Pickled ginger is a delicious accompaniment to satays and a colourful garnish to many Chinese dishes. In the West, the dried ginger is mainly used in preparing confectionery items like biscuits and cakes. It is also used in puddings, jams, preserves and in some drinks like ginger beer, ginger wine and tea.

In Myanmar, ginger is used in a salad dish called 'Gyin-Tho', which consists of shredded ginger preserved in oil, and a variety of nuts and seeds. In traditional Korean Kimchi, ginger is minced finely and added into the ingredients of the spicy paste just before the fermenting process.

Medicinal Properties

Besides being used as a spice, ginger also contains natural healing properties. It has long been ascribed aphrodisiac powers, taken either internally or externally. It is highly effective in treating nausea, motion sickness, morning sickness and general stomach upset. Its anti-inflammatory properties help relieve pain and reduce inflammation associated with arthritis, rheumatism and muscle spasms.
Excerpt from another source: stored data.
(** [try: body except Exception as e: logger.error(msg + str(e))] *)
Definition catch_and_log (msg : string) (body : ST MainState unit) : ST MainState unit :=
  fun s =>
    match body s with
    | (s', Raise e) => logger (Error (msg +:+ exn_message e)) s'
    | r => r
    end.

(** The body of the loop over the cost patterns. *)
Definition analyze_pattern (pattern : string) : ST MainState unit :=
  logger (Info ("Analyzing " +:+ pattern +:+ " pattern"));;
  catch_and_log ("Error analyzing " +:+ pattern +:+ " pattern: ") (pattern_body pattern).

Definition cross_pattern : ST MainState unit :=
  catch_and_log "Error in cross-pattern analysis: " (
    s ← (fun s => (s, Ok s));
    match all_efficiency_metrics s, all_completion_metrics s with
    | [], _ | _, [] => mret tt
    | effs, comps =>
        logger (Info "Performing cross-pattern analysis");;
        let out := cross_pattern_analysis effs comps in
        write_files out.1;;
        lift out.2;;
        logger (Info "Completed cross-pattern analysis")
    end).

Definition main : ST MainState unit :=
  logger (Info "Starting cost analysis - Comparing CostEfficient vs PredictiveCost");;
  for_each patterns analyze_pattern;;
  cross_pattern;;
  logger (Info "Analysis completed");;
  logger (Info "Results saved in results").

End Main.

End MoreAnalysis.

(** * Vocabulary of the statements *)

(** The name [aggregate_runs] appends for column [c]: the column exists
    and the caller did not list it. *)
Definition appended_key (df : DataFrame) (keys : list string) (c : string) : list string :=
  if negb (bool_decide (c ∈ keys)) && has_column df c then [c] else [].
(** C4 (amended).  When the classifier reaches the [try] block (no text, a
    false /Annots value, a true Resources value whose [get] returns a true
    /XObject value) and resolving the mapping, taking its items or reading
    an entry's subtype raises, the error is swallowed: the classifier
    returns blank, and a filter run over a document with that page goes on
    and drops the page as blank. *)
Theorem inspection_error_is_swallowed (page : PageObject)
    (t : option text) (a r xo : obj) (e : exn) :
  extract_text page = Return t -> strip (or_empty t) = [] ->
  get page "/Annots" = Return a -> truthy a = false ->
  get page "/Resources" = Return r -> truthy r = true ->
  obj_get r "/XObject" = Return xo -> truthy xo = true ->
  inspect_xobjects xo = Raise e ->
  is_page_blank page = Return true /\
  forall (PdfReader : bytes -> result Reader) (write : Writer -> result bytes)
         (b : bytes) (reader : Reader) (pre post : list PageObject)
         (log : list event),
    PdfReader b = Return reader ->
    pages reader = pre ++ page :: post ->
    Forall classified pre -> Forall classified post ->
    remove_blank_pages PdfReader write b log =
    ((out <- write {| writer_pages :=
                        nonblank_pages pre ++ nonblank_pages post |} ;;
      Return (out, Z.of_nat (length (pages reader)),
              Z.of_nat (count_blank (pages reader))))%result,
     log ++ [ev_parse b;
             ev_write (nonblank_pages pre ++ nonblank_pages post)]).
Proof.
  intros Ht Hs Ha Hta Hr Htr Hxo Htxo Hin.
  assert (Hblank : is_page_blank page = Return true).
  { rewrite (classifier_after_resources page Ht Hs Ha Hta Hr).
    now apply after_resources_swallows with xo e. }
  split; [exact Hblank|].
  intros PdfReader write b reader pre post log Hparse Hpages Hpre Hpost.
  assert (Hall : Forall classified (pages reader)).
  { rewrite Hpages. apply Forall_app. split; [exact Hpre|].
    constructor; [now exists true | exact Hpost]. }
  rewrite (@remove_blank_pages_run PdfReader write b reader log Hparse Hall).
  assert (Hkept : nonblank_pages (pages reader)
                  = nonblank_pages pre ++ nonblank_pages post).
  { rewrite Hpages. unfold nonblank_pages. rewrite filter_app. cbn [filter].
    now rewrite (blank_verdict_Return _ Hblank). }
  now rewrite Hkept.
Qed.
(** X6. [Delete] does not check that the record exists: on an id that no
    record has it reports success and changes nothing. In particular a second
    delete of the same id, after a successful first one, is a no-op. *)
Theorem X6_delete_missing_is_noop (env env2 : Env) (d d' : DB) (id : string) :
  failure env2 (DeleteMemories id) = None ->
  (findMemory id (memories d) = None -> Delete env2 d id = (None, d))
  /\ (Delete env d id = (None, d') -> Delete env2 d' id = (None, d')).
Proof.
  intros Hok.
  assert (Hnoop : forall x, findMemory id (memories x) = None -> Delete env2 x id = (None, x)).
  { intros x Hnone. unfold Delete, DeleteMemory. rewrite Hok.
    fold (hasMemory x id). rewrite (hasMemory_absent x id Hnone), andb_false_r.
    rewrite filter_idIsNot_absent by exact Hnone. rewrite set_memories_same. reflexivity. }
  split; [apply Hnoop|].
  intros Hdel. apply Hnoop.
  rewrite (DeleteMemory_memories env d d' id Hdel). apply findMemory_deleted.
Qed.

Lemma X6_delete_missing_is_noop_witness :
  Delete (scenario.calm "" 9) scenario.afterDelete scenario.id1 = (None, scenario.afterDelete).
Proof.
  apply (proj1 (X6_delete_missing_is_noop (scenario.calm "" 9) (scenario.calm "" 9)
                  scenario.afterDelete scenario.afterDelete scenario.id1 eq_refl)).
  reflexivity.
Defined.

Lemma findMemory_filter_other (id other : string) (rows : list Memory.t) :
  other <> id ->
  findMemory other (List.filter (fun r => idIsNot id (Memory.ID r)) rows)
  = findMemory other rows.
Proof.
  intros Hne. unfold findMemory, idIsNot. induction rows as [|r rows IH]; simpl; [reflexivity|].
  destruct (String.eqb_spec (Memory.ID r) id) as [E|E]; simpl.
  - destruct (String.eqb_spec (Memory.ID r) other) as [E'|E']; [congruence|exact IH].
  - destruct (String.eqb (Memory.ID r) other); [reflexivity|exact IH].
Qed.

(** X7. A successful [Delete] removes nothing from the vector index, whether
    or not the connection enforces foreign keys, and it leaves every record
    with another id in place. *)
Theorem X7_delete_keeps_index_and_others (env : Env) (d d' : DB) (id : string) :
  Delete env d id = (None, d') ->
  vec_memories d' = vec_memories d
  /\ (forall other, other <> id ->
        findMemory other (memories d') = findMemory other (memories d)).
Proof.
  intros Hdel. split.
  - unfold Delete, DeleteMemory in Hdel.
    destruct (failure env (DeleteMemories id)); [discriminate|].
    destruct (foreign_keys d && _); injection Hdel as <-; reflexivity.
  - intros other Hne. rewrite (DeleteMemory_memories env d d' id Hdel).
    apply findMemory_filter_other, Hne.
Qed.

Lemma X7_delete_keeps_index_and_others_witness :
  let d' := snd (Delete (scenario.calm "" 9) scenario.twins scenario.id1) in
  Delete (scenario.calm "" 9) scenario.twins scenario.id1 = (None, d')
  /\ vec_memories d' = vec_memories scenario.twins
  /\ In scenario.id1 (map fst (vec_memories d')).
Proof.
  intros d'.
  assert (H : Delete (scenario.calm "" 9) scenario.twins scenario.id1 = (None, d'))
    by reflexivity.
  split; [exact H|]. split.
  - exact (proj1 (X7_delete_keeps_index_and_others _ _ _ _ H)).
  - left. reflexivity.
Defined.

(** ** Store *)

(** X8. After a successful [Store], [Get] on the id of the returned memory
    returns a record with the same id, content, type, topic key, trust and
    access count, and the returned update time cut to the second. Its tags
    and metadata are those of the returned memory as JSON keeps them: each
    byte that is not part of valid UTF-8 replaced by U+FFFD, two keys of the
    extra data that become equal merged. Reading the record again gives the
    same record. *)
Theorem X8_store_then_get (env env' : Env) (d : DB) (content : string) (opts : StoreOptions.t) :
  let r := Store env d content opts in
  stored_err r = None ->
  (forall id, failure env' (SelectMemory id) = None) ->
  exists m row,
    stored_memory r = Some m
    /\ Get env' (stored_db r) (Memory.ID m) = (Some row, None)
    /\ Memory.ID row = Memory.ID m
    /\ Memory.Content row = content
    /\ Memory.Content m = content
    /\ Memory.Type_ row = Memory.Type_ m
    /\ Memory.TopicKey row = Memory.TopicKey m
    /\ Memory.Tags row = jsonTags (Memory.Tags m)
    /\ Memory.Trust row = Memory.Trust m
    /\ Memory.Metadata row = jsonMetadata (Memory.Metadata m)
    /\ Memory.AccessCnt row = Memory.AccessCnt m
    /\ Memory.UpdatedAt row = RFC3339 (Memory.UpdatedAt m)
    /\ scanMemory row = row.
Proof.
  intros r Herr Hread. subst r.
  destruct (Store_memories env d content opts Herr) as [Hret Hmem].
  set (m := storedMemory env d content opts) in *.
  exists m, (upsertedRow m (memories d)).
  split; [exact Hret|]. split.
  { unfold Get, GetMemory. rewrite Hread, Hmem, find_upsertMemory. reflexivity. }
  assert (Hc : Memory.Content m = content).
  { unfold m, storedMemory. destruct (lookupExisting env d opts); reflexivity. }
  assert (Hs : scanMemory (upsertedRow m (memories d)) = upsertedRow m (memories d))
    by apply scanMemory_upsertedRow.
  revert Hs. unfold upsertedRow.
  destruct (findMemory (Memory.ID m) (memories d)) as [old|] eqn:E; simpl; intros Hs.
  - apply findMemory_ID in E. repeat split; assumption.
  - repeat split; assumption.
Qed.

Lemma X8_store_then_get_witness :
  let env := scenario.calm scenario.id3 9 in
  let opts := StoreOptions.mk "t/1" (Some [String (Ascii.ascii_of_nat 255) "go"])
                "" "" "" "cli" ∅ in
  let r := Store env scenario.twins "v2" opts in
  stored_err r = None
  /\ exists m row,
       stored_memory r = Some m
       /\ Get env (stored_db r) (Memory.ID m) = (Some row, None)
       /\ Memory.Content row = "v2"
       /\ Memory.Tags m = Some [String (Ascii.ascii_of_nat 255) "go"]
       /\ Memory.Tags row = Some [RuneError +:+ "go"].
Proof.
  intros env opts r. subst env opts r.
  assert (He : stored_err (Store (scenario.calm scenario.id3 9) scenario.twins "v2"
                             (StoreOptions.mk "t/1" (Some [String (Ascii.ascii_of_nat 255) "go"])
                                "" "" "" "cli" ∅)) = None)
    by (vm_compute; reflexivity).
  split; [exact He|].
  pose proof (X8_store_then_get (scenario.calm scenario.id3 9) (scenario.calm scenario.id3 9)
                scenario.twins "v2"
                (StoreOptions.mk "t/1" (Some [String (Ascii.ascii_of_nat 255) "go"])
                   "" "" "" "cli" ∅) He (fun _ => eq_refl))
    as (m & row & H1 & H2 & _ & H3 & _ & _ & _ & H4 & _).
  exists m, row.
  assert (Hm : Memory.Tags m = Some [String (Ascii.ascii_of_nat 255) "go"]).
  { vm_compute in H1. injection H1 as <-. reflexivity. }
  split; [exact H1|]. split; [exact H2|]. split; [exact H3|]. split; [exact Hm|].
  rewrite H4, Hm. reflexivity.
Defined.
Ginger root consists of gingerols, zingibain, bisabolenel, oleoresins, starch, essential oil (zingiberene, zingiberole, camphene, cineol, borneol), mucilage, and protein. It contains many therapeutic properties and is highly effective in stimulating the blood circulation, removing toxins from the body, cleansing the bowels and kidneys, and nourishing the skin. Other uses for Ginger Root include the treatment of asthma, bronchitis and other respiratory problems by loosening and expelling phlegm from the lungs.